Lemma dedup_cons {A} `{!EqDecision A} (x : A) l :
  dedup (x :: l) = match l with
                   | y :: _ => if decide (x = y) then dedup l else x :: dedup l
                   | [] => [x]
                   end.
Proof. by destruct l. Qed.
Lemma dedup_elem_of {A} `{!EqDecision A} (l : list A) x : x ∈ dedup l ↔ x ∈ l.
Proof.
  induction l as [|y [|z l] IH]; [done..|]. rewrite dedup_cons.
  case_decide as Hd; rewrite ?elem_of_cons, IH, !elem_of_cons; [subst; tauto|done].
Qed.
Lemma dedup_sublist {A} `{!EqDecision A} (l : list A) : dedup l `sublist_of` l.
Proof.
  induction l as [|y [|z l] IH]; [done..|]. rewrite dedup_cons.
  case_decide; [by apply sublist_cons|by apply sublist_skip].
Qed.
Lemma dedup_strict {A} `{!EqDecision A} (R : relation A) `{!AntiSymm (=) R, !Transitive R}
    (l : list A) :
  StronglySorted R l → StronglySorted (λ x y, R x y ∧ x ≠ y) (dedup l).
Proof.
  induction l as [|y l IH]; intros Hs; [constructor|].
  apply StronglySorted_cons in Hs as [Hf Hs]. specialize (IH Hs). rewrite dedup_cons.
  destruct l as [|z l]; [by repeat constructor|]. case_decide as Hd; [done|].
  apply StronglySorted_cons. split; [|done]. apply Forall_forall.
  intros x Hx. rewrite dedup_elem_of in Hx. rewrite Forall_forall in Hf.
  split; [by apply Hf|].
  intros ->. apply Hd. apply (anti_symm R); [apply Hf; left|].
  apply elem_of_cons in Hx as [->|Hx]; [apply Hf; left|].
  apply StronglySorted_cons in Hs as [Hs _]. rewrite Forall_forall in Hs. by apply Hs.
Qed.

(** [ranks.sort_unstable(); ranks.dedup()] *)
Definition sort_dedup (ranks : list nat) : list nat := dedup (merge_sort (≤) ranks).

Lemma sort_dedup_spec ranks :
  StronglySorted (<) (sort_dedup ranks) ∧ ∀ r, r ∈ sort_dedup ranks ↔ r ∈ ranks.
Proof.
  unfold sort_dedup. split.
  - assert (H : StronglySorted (λ x y, x ≤ y ∧ x ≠ y) (dedup (merge_sort (≤) ranks))).
    { apply (dedup_strict (≤)), (StronglySorted_merge_sort (≤)). }
    induction H as [|x l _ IH Hf]; constructor; [done|].
    eapply Forall_impl; [exact Hf|]. simpl. lia.
  - intros r. rewrite dedup_elem_of, (merge_sort_Permutation (≤) ranks). reflexivity.
Qed.
(** One turn: leaf [k] holds rank number [first]; every rank below [e]
    precedes its end. *)
Lemma remove_turn o removed first bs k b rank e :
  StronglySorted (<) removed →
  blocks o !! k = Some b → removed !! first = Some rank →
  before (blocks o) k ≤ rank < before (blocks o) (S k) → first < e →
  (∀ j r, j < e → removed !! j = Some r → r < before (blocks o) (S k)) →
  (∀ j r, e ≤ j → removed !! j = Some r → before (blocks o) (S k) ≤ r) →
  removed_so_far o removed first bs →
  removed_so_far o removed e
    (alter (edit (retain_ranks removed first e (before (blocks o) k) 0)) k bs).
Proof.
  intros Hs Hbk Hrank Hrk Hfe He2 He3 (Hlen & Hb & m & Hm & H1 & H2).
  pose proof (λ i j r q, StronglySorted_lookup (≤) removed i j r q) as Hle.
  assert (Hs' : StronglySorted (≤) removed).
  { clear -Hs. induction Hs as [|x l _ IH Hf]; constructor; [done|].
    eapply Forall_impl; [exact Hf|]. simpl. lia. }
  pose proof (before_S _ _ _ Hbk) as HkS.
  assert (m ≤ k) as Hmk.
  { destruct (decide (m ≤ k)); [done|]. pose proof (before_mono (blocks o) (S k) m ltac:(lia)).
    specialize (H2 first rank ltac:(lia) Hrank). lia. }
  pose proof (before_mono (blocks o) m k Hmk) as Hmk'.
  split_and!.
  - by rewrite length_alter.
  - intros i c Hi. destruct (Hb i c Hi) as (c' & Hc' & Hsl & Hsec).
    destruct (decide (i = k)) as [->|Hik].
    + rewrite Hbk in Hi. injection Hi as <-. eexists.
      split; [by rewrite list_lookup_alter_eq, Hc'|]. split; [|by left]. simpl.
      assert (slots c' = slots b) as ->.
      { rewrite Hsl. apply drop_ranks_none. intros i Hi (j & Hj & Hjr)%elem_of_take_lookup.
        specialize (H1 j i Hj Hjr). lia. }
      rewrite retain_ranks_spec; [|done|lia| | |].
      * rewrite Nat.add_0_r. apply drop_ranks_ext. intros i Hi. rewrite elem_of_take_lookup. split.
        -- intros (j & Hj)%list_elem_of_lookup. exists j. split; [|done].
           destruct (decide (j < e)); [done|]. specialize (He3 j i ltac:(lia) Hj). lia.
        -- intros (j & _ & Hj). by eapply list_elem_of_lookup_2.
      * intros j r Hj Hjr. specialize (H1 j r Hj Hjr). lia.
      * intros j r Hj Hjr. pose proof (Hle first j rank r Hs' Hj Hrank Hjr). lia.
      * intros j r Hj Hjr. specialize (He3 j r Hj Hjr). lia.
    + exists c'. rewrite list_lookup_alter_ne by done. split_and!; try done.
      rewrite Hsl. apply drop_ranks_ext. intros r Hr'. rewrite !elem_of_take_lookup.
      split; intros (j & Hj & Hjr); [exists j; split; [lia|done]|].
      exists j. split; [|done]. destruct (decide (j < first)); [done|].
      pose proof (Hle first j rank r Hs' ltac:(lia) Hrank Hjr).
      specialize (He2 j r Hj Hjr). pose proof (before_S _ _ _ Hi). destruct (decide (i < k)).
      * pose proof (before_mono (blocks o) (S i) k ltac:(lia)). lia.
      * pose proof (before_mono (blocks o) (S k) i ltac:(lia)). lia.
  - exists (S k). apply lookup_lt_Some in Hbk. split_and!; [lia|done|done].
Qed.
:::
*Required action*
Every record listed above should be reproduced exactly.

*Answer below*
Lemma dedup_cons {A} `{!EqDecision A} (x : A) l :
  dedup (x :: l) = match l with
                   | y :: _ => if decide (x = y) then dedup l else x :: dedup l
                   | [] => [x]
                   end.
Proof. by destruct l. Qed.
Lemma dedup_elem_of {A} `{!EqDecision A} (l : list A) x : x ∈ dedup l ↔ x ∈ l.
Proof.
  induction l as [|y [|z l] IH]; [done..|]. rewrite dedup_cons.
  case_decide as Hd; rewrite ?elem_of_cons, IH, !elem_of_cons; [subst; tauto|done].
Qed.
Lemma dedup_sublist {A} `{!EqDecision A} (l : list A) : dedup l `sublist_of` l.
Proof.
  induction l as [|y [|z l] IH]; [done..|]. rewrite dedup_cons.
  case_decide; [by apply sublist_cons|by apply sublist_skip].
Qed.
Lemma dedup_strict {A} `{!EqDecision A} (R : relation A) `{!AntiSymm (=) R, !Transitive R}
    (l : list A) :
  StronglySorted R l → StronglySorted (λ x y, R x y ∧ x ≠ y) (dedup l).
Proof.
  induction l as [|y l IH]; intros Hs; [constructor|].
  apply StronglySorted_cons in Hs as [Hf Hs]. specialize (IH Hs). rewrite dedup_cons.
  destruct l as [|z l]; [by repeat constructor|]. case_decide as Hd; [done|].
  apply StronglySorted_cons. split; [|done]. apply Forall_forall.
  intros x Hx. rewrite dedup_elem_of in Hx. rewrite Forall_forall in Hf.
  split; [by apply Hf|].
  intros ->. apply Hd. apply (anti_symm R); [apply Hf; left|].
  apply elem_of_cons in Hx as [->|Hx]; [apply Hf; left|].
  apply StronglySorted_cons in Hs as [Hs _]. rewrite Forall_forall in Hs. by apply Hs.
Qed.

(** [ranks.sort_unstable(); ranks.dedup()] *)
Definition sort_dedup (ranks : list nat) : list nat := dedup (merge_sort (≤) ranks).

Lemma sort_dedup_spec ranks :
  StronglySorted (<) (sort_dedup ranks) ∧ ∀ r, r ∈ sort_dedup ranks ↔ r ∈ ranks.
Proof.
  unfold sort_dedup. split.
  - assert (H : StronglySorted (λ x y, x ≤ y ∧ x ≠ y) (dedup (merge_sort (≤) ranks))).
    { apply (dedup_strict (≤)), (StronglySorted_merge_sort (≤)). }
    induction H as [|x l _ IH Hf]; constructor; [done|].
    eapply Forall_impl; [exact Hf|]. simpl. lia.
  - intros r. rewrite dedup_elem_of, (merge_sort_Permutation (≤) ranks). reflexivity.
Qed.
(** One turn: leaf [k] holds rank number [first]; every rank below [e]
    precedes its end. *)
Lemma remove_turn o removed first bs k b rank e :
  StronglySorted (<) removed →
  blocks o !! k = Some b → removed !! first = Some rank →
  before (blocks o) k ≤ rank < before (blocks o) (S k) → first < e →
  (∀ j r, j < e → removed !! j = Some r → r < before (blocks o) (S k)) →
  (∀ j r, e ≤ j → removed !! j = Some r → before (blocks o) (S k) ≤ r) →
  removed_so_far o removed first bs →
  removed_so_far o removed e
    (alter (edit (retain_ranks removed first e (before (blocks o) k) 0)) k bs).
Proof.
  intros Hs Hbk Hrank Hrk Hfe He2 He3 (Hlen & Hb & m & Hm & H1 & H2).
  pose proof (λ i j r q, StronglySorted_lookup (≤) removed i j r q) as Hle.
  assert (Hs' : StronglySorted (≤) removed).
  { clear -Hs. induction Hs as [|x l _ IH Hf]; constructor; [done|].
    eapply Forall_impl; [exact Hf|]. simpl. lia. }
  pose proof (before_S _ _ _ Hbk) as HkS.
  assert (m ≤ k) as Hmk.
  { destruct (decide (m ≤ k)); [done|]. pose proof (before_mono (blocks o) (S k) m ltac:(lia)).
    specialize (H2 first rank ltac:(lia) Hrank). lia. }
  pose proof (before_mono (blocks o) m k Hmk) as Hmk'.
  split_and!.
  - by rewrite length_alter.
  - intros i c Hi. destruct (Hb i c Hi) as (c' & Hc' & Hsl & Hsec).
    destruct (decide (i = k)) as [->|Hik].
    + rewrite Hbk in Hi. injection Hi as <-. eexists.
      split; [by rewrite list_lookup_alter_eq, Hc'|]. split; [|by left]. simpl.
      assert (slots c' = slots b) as ->.
      { rewrite Hsl. apply drop_ranks_none. intros i Hi (j & Hj & Hjr)%elem_of_take_lookup.
        specialize (H1 j i Hj Hjr). lia. }
      rewrite retain_ranks_spec; [|done|lia| | |].
      * rewrite Nat.add_0_r. apply drop_ranks_ext. intros i Hi. rewrite elem_of_take_lookup. split.
        -- intros (j & Hj)%list_elem_of_lookup. exists j. split; [|done].
           destruct (decide (j < e)); [done|]. specialize (He3 j i ltac:(lia) Hj). lia.
        -- intros (j & _ & Hj). by eapply list_elem_of_lookup_2.
      * intros j r Hj Hjr. specialize (H1 j r Hj Hjr). lia.
      * intros j r Hj Hjr. pose proof (Hle first j rank r Hs' Hj Hrank Hjr). lia.
      * intros j r Hj Hjr. specialize (He3 j r Hj Hjr). lia.
    + exists c'. rewrite list_lookup_alter_ne by done. split_and!; try done.
      rewrite Hsl. apply drop_ranks_ext. intros r Hr'. rewrite !elem_of_take_lookup.
      split; intros (j & Hj & Hjr); [exists j; split; [lia|done]|].
      exists j. split; [|done]. destruct (decide (j < first)); [done|].
      pose proof (Hle first j rank r Hs' ltac:(lia) Hrank Hjr).
      specialize (He2 j r Hj Hjr). pose proof (before_S _ _ _ Hi). destruct (decide (i < k)).
      * pose proof (before_mono (blocks o) (S i) k ltac:(lia)). lia.
      * pose proof (before_mono (blocks o) (S k) i ltac:(lia)). lia.
  - exists (S k). apply lookup_lt_Some in Hbk. split_and!; [lia|done|done].
Qed.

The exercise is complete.